[Stored items]
____

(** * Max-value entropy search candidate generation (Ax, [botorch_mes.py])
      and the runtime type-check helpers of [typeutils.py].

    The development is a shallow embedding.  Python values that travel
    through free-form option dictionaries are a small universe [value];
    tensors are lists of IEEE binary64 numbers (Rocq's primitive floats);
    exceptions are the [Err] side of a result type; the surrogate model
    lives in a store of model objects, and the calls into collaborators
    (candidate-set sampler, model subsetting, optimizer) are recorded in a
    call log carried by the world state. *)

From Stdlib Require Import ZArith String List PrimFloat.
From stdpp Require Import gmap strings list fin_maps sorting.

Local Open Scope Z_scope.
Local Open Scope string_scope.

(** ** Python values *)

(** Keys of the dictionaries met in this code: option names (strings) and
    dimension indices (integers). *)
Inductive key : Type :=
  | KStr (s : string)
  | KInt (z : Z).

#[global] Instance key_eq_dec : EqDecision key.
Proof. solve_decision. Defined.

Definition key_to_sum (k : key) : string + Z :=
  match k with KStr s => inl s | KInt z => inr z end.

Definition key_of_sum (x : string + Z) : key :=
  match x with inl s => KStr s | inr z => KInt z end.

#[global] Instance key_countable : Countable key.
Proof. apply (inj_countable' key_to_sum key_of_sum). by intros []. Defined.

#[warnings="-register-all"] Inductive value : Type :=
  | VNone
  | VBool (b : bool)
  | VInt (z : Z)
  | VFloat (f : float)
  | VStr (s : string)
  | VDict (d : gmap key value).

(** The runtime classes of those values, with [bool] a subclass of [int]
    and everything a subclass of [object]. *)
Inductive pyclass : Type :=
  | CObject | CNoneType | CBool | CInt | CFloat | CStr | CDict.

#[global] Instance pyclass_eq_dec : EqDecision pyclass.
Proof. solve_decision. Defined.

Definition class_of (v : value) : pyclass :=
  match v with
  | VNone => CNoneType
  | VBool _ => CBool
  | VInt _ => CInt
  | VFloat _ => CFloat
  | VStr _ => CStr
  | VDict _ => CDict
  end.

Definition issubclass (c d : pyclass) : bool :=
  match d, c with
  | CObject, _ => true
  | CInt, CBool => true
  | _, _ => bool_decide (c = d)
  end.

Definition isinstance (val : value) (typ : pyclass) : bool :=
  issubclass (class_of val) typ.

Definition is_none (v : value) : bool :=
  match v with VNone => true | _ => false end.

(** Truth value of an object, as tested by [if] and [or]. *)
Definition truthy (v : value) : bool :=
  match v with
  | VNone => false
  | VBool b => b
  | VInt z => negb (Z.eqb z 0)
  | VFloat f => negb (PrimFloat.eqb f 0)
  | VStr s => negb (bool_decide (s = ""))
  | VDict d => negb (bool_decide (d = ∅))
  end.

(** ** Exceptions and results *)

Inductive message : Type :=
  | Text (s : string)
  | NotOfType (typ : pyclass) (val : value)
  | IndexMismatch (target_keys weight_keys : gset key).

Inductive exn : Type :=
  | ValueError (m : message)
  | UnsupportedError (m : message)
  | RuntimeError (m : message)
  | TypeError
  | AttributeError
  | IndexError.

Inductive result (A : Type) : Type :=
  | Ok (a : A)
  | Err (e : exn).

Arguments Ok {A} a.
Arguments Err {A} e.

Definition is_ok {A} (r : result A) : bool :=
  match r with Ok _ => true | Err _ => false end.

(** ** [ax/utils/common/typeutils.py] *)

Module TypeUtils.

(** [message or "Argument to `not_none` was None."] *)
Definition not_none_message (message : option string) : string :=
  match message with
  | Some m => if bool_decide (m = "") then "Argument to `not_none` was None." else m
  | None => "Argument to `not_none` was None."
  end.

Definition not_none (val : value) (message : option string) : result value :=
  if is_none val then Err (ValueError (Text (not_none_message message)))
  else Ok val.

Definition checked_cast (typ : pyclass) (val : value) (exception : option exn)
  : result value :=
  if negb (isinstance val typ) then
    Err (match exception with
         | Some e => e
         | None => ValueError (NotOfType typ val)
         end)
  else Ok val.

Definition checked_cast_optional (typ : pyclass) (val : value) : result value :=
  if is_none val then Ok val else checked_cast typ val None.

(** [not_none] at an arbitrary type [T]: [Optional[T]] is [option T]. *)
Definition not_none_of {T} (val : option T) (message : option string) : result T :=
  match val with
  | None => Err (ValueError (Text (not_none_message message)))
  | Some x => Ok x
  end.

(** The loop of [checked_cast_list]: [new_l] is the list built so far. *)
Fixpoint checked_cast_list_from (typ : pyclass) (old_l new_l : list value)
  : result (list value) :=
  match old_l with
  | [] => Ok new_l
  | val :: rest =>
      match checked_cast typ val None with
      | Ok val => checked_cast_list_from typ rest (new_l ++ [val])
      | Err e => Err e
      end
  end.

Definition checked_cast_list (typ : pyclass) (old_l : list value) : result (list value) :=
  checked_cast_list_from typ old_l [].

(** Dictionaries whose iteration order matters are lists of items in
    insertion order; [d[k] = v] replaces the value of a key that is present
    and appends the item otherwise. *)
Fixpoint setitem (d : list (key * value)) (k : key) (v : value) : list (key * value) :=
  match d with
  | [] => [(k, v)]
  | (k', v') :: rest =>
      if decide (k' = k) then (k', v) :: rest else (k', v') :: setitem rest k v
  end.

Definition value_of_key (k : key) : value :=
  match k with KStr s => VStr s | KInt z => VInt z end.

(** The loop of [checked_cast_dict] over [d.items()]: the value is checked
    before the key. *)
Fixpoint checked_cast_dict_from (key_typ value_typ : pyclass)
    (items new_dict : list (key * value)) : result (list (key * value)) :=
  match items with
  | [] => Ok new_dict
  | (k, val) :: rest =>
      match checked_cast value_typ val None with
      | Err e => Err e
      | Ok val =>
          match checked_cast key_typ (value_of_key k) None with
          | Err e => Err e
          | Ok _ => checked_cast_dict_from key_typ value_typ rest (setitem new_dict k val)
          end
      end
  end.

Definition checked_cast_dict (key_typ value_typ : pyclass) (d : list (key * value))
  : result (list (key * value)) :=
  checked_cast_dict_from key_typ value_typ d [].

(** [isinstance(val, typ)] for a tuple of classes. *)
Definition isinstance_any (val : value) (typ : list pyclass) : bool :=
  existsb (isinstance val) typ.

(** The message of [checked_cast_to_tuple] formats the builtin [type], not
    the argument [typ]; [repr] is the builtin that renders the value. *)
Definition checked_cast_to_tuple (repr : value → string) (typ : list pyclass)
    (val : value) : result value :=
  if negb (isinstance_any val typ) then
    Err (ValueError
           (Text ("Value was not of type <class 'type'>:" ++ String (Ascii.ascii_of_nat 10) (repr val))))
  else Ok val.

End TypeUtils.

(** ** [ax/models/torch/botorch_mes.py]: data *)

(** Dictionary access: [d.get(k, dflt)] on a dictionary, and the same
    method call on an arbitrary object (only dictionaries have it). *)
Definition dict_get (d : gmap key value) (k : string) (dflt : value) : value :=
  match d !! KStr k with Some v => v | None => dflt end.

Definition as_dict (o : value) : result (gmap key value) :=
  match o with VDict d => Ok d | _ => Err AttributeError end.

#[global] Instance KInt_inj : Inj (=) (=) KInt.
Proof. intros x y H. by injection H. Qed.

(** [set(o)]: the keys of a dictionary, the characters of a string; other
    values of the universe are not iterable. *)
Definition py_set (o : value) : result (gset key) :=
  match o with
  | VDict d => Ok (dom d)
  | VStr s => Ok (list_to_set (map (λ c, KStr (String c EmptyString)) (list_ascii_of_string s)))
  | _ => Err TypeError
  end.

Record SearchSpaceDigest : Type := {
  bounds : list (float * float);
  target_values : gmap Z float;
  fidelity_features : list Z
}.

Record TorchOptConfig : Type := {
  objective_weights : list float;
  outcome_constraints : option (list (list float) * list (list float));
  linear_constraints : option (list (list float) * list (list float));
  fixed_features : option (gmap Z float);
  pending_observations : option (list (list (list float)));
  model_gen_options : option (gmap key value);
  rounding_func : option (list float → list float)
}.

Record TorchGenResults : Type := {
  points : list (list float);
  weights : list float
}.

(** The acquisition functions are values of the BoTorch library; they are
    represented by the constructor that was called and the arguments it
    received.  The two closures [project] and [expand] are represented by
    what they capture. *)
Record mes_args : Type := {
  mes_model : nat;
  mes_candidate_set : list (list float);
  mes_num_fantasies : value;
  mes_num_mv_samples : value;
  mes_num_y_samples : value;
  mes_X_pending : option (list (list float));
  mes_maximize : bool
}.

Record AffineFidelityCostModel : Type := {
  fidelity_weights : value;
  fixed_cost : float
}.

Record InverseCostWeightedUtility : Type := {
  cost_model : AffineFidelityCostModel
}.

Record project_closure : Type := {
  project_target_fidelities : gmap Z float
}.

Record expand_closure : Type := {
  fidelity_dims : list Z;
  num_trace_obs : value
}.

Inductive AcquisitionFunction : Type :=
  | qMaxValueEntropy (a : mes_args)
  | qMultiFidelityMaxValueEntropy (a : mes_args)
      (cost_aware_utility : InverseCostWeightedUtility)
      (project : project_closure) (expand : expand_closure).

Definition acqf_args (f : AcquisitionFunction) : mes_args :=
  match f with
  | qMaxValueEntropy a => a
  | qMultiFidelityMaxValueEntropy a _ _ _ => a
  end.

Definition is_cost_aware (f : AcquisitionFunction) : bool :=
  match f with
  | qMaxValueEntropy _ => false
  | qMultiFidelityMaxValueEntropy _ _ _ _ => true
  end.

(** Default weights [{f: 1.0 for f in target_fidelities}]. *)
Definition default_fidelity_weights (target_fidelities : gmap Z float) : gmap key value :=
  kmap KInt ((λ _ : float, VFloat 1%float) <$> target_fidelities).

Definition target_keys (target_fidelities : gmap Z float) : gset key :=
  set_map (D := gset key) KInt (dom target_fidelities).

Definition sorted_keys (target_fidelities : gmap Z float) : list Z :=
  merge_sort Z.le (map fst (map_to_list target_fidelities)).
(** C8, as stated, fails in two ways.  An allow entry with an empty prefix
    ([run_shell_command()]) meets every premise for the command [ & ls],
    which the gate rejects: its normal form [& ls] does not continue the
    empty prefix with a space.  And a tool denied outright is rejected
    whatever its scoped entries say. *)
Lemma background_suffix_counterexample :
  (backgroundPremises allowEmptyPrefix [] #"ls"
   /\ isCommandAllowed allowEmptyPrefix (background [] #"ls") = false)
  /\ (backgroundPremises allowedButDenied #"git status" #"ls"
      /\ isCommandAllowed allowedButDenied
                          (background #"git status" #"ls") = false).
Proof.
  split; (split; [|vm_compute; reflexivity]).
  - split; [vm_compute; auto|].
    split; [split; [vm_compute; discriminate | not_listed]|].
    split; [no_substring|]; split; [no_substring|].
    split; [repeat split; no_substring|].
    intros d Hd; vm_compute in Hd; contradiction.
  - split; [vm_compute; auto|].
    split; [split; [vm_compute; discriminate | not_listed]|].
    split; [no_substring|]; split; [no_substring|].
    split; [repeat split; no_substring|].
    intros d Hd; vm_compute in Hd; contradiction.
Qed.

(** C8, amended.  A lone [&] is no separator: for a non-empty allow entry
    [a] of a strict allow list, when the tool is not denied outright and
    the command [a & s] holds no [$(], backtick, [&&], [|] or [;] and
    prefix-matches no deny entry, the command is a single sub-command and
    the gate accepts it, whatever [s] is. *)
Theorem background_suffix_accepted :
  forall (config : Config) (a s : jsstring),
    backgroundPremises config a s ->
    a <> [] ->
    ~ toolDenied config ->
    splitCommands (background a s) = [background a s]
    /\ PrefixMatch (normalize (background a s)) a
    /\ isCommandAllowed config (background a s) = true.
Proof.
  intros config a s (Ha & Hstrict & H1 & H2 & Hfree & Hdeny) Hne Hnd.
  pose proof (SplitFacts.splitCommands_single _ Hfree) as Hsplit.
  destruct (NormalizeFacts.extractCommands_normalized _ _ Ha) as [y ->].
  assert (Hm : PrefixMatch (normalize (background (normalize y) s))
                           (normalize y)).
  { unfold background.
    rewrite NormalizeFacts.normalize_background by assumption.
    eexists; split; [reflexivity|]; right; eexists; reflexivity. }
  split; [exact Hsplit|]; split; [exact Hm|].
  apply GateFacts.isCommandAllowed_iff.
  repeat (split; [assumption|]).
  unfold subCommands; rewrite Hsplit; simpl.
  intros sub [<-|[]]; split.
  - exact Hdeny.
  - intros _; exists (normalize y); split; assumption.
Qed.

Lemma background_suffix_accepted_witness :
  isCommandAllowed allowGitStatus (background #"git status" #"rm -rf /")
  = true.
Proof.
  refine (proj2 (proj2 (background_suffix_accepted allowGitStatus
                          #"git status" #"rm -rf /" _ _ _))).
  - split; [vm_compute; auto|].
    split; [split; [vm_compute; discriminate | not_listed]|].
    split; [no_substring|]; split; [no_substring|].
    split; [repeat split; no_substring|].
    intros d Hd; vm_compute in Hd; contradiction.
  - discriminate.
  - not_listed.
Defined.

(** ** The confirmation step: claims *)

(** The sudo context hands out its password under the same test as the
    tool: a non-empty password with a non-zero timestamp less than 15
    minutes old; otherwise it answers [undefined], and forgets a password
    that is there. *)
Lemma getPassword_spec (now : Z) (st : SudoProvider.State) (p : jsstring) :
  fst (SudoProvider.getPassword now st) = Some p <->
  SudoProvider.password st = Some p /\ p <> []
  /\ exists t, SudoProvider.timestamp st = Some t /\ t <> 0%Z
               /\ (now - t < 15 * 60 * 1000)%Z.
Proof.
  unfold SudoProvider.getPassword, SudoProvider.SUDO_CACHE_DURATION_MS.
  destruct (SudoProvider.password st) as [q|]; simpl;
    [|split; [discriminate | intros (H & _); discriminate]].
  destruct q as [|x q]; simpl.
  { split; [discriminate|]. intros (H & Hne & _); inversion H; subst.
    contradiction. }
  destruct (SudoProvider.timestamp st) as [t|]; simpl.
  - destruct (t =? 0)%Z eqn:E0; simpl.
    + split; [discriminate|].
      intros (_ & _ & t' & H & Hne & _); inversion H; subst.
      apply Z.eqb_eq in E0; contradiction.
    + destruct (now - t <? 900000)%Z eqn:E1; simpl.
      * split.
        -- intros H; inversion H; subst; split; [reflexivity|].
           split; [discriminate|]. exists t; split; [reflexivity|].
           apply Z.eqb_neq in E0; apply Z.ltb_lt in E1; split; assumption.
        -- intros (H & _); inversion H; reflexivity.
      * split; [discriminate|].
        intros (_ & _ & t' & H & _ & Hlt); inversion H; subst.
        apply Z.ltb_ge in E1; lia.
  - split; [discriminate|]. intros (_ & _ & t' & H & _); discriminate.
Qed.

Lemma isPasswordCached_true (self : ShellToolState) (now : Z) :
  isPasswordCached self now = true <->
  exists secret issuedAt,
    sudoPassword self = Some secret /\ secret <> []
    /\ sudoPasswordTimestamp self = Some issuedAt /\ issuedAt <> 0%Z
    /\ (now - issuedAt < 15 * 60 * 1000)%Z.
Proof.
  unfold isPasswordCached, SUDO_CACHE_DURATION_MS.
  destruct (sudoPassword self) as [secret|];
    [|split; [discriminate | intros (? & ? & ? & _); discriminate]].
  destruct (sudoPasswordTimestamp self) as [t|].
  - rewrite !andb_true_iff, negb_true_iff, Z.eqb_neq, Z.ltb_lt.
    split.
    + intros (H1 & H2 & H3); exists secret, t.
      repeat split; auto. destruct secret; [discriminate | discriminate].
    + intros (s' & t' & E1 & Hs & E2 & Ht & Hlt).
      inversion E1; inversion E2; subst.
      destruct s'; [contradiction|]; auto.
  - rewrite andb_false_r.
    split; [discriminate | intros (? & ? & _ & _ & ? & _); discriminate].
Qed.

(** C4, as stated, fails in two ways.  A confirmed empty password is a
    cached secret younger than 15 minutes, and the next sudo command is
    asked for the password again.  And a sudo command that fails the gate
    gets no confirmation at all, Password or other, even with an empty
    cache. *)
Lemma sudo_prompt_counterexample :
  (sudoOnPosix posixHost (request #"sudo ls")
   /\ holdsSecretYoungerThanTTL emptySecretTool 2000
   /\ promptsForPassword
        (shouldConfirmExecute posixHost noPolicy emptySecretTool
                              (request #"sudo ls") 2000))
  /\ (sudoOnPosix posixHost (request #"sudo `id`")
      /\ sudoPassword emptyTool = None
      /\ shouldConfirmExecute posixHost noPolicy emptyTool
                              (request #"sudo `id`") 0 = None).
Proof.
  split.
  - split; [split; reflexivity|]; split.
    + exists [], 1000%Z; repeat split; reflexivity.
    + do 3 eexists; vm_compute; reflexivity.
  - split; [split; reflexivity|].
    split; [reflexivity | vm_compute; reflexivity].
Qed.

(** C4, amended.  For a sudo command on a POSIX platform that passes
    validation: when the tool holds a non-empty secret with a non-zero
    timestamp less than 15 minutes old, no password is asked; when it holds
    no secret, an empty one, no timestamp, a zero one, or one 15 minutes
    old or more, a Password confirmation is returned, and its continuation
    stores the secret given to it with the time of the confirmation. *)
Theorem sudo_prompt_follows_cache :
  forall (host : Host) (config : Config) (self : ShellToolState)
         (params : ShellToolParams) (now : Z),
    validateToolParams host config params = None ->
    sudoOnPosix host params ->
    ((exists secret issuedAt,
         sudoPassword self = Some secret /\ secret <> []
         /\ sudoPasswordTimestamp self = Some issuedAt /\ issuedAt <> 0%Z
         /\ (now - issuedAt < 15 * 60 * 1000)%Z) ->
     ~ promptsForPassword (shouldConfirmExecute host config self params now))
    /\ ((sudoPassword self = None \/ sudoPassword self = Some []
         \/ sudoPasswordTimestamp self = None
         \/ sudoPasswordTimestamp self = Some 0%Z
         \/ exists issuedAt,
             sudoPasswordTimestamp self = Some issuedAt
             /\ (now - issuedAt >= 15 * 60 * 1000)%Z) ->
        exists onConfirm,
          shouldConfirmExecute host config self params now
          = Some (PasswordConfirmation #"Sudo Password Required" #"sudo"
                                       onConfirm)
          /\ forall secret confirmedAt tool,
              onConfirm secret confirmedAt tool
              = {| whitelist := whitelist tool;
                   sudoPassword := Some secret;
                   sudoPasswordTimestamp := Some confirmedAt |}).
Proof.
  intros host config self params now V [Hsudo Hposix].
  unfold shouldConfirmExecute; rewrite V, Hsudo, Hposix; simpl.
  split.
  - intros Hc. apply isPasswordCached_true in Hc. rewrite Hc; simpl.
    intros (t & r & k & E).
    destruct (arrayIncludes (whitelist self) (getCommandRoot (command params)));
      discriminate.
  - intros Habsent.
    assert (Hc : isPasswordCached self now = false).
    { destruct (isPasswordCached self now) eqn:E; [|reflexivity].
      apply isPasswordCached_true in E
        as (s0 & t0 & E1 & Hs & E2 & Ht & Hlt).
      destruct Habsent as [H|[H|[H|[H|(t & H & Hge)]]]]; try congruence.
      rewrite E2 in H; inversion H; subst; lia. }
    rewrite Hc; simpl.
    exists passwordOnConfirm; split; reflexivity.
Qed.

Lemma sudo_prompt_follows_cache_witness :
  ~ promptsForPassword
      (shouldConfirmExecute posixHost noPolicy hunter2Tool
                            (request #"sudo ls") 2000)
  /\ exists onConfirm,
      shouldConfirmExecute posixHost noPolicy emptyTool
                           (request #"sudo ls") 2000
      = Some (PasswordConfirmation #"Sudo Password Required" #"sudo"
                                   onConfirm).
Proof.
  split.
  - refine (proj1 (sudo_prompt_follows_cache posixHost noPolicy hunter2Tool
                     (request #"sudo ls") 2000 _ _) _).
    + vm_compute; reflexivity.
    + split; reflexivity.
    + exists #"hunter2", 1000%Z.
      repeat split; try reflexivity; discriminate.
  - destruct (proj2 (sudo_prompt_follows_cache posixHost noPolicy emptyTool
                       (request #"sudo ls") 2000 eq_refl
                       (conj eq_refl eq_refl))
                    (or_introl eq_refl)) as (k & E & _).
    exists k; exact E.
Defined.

____

DIRECTIONS —
Reproduce only the lines above, starting at the line with "forall (host : Host)" and ending at the line with "self = Some []", exactly as written.

ANSWER TO THE EXERCISE —
  forall (host : Host) (config : Config) (self : ShellToolState)
         (params : ShellToolParams) (now : Z),
    validateToolParams host config params = None ->
    sudoOnPosix host params ->
    ((exists secret issuedAt,
         sudoPassword self = Some secret /\ secret <> []
         /\ sudoPasswordTimestamp self = Some issuedAt /\ issuedAt <> 0%Z
         /\ (now - issuedAt < 15 * 60 * 1000)%Z) ->
     ~ promptsForPassword (shouldConfirmExecute host config self params now))
    /\ ((sudoPassword self = None \/ sudoPassword self = Some []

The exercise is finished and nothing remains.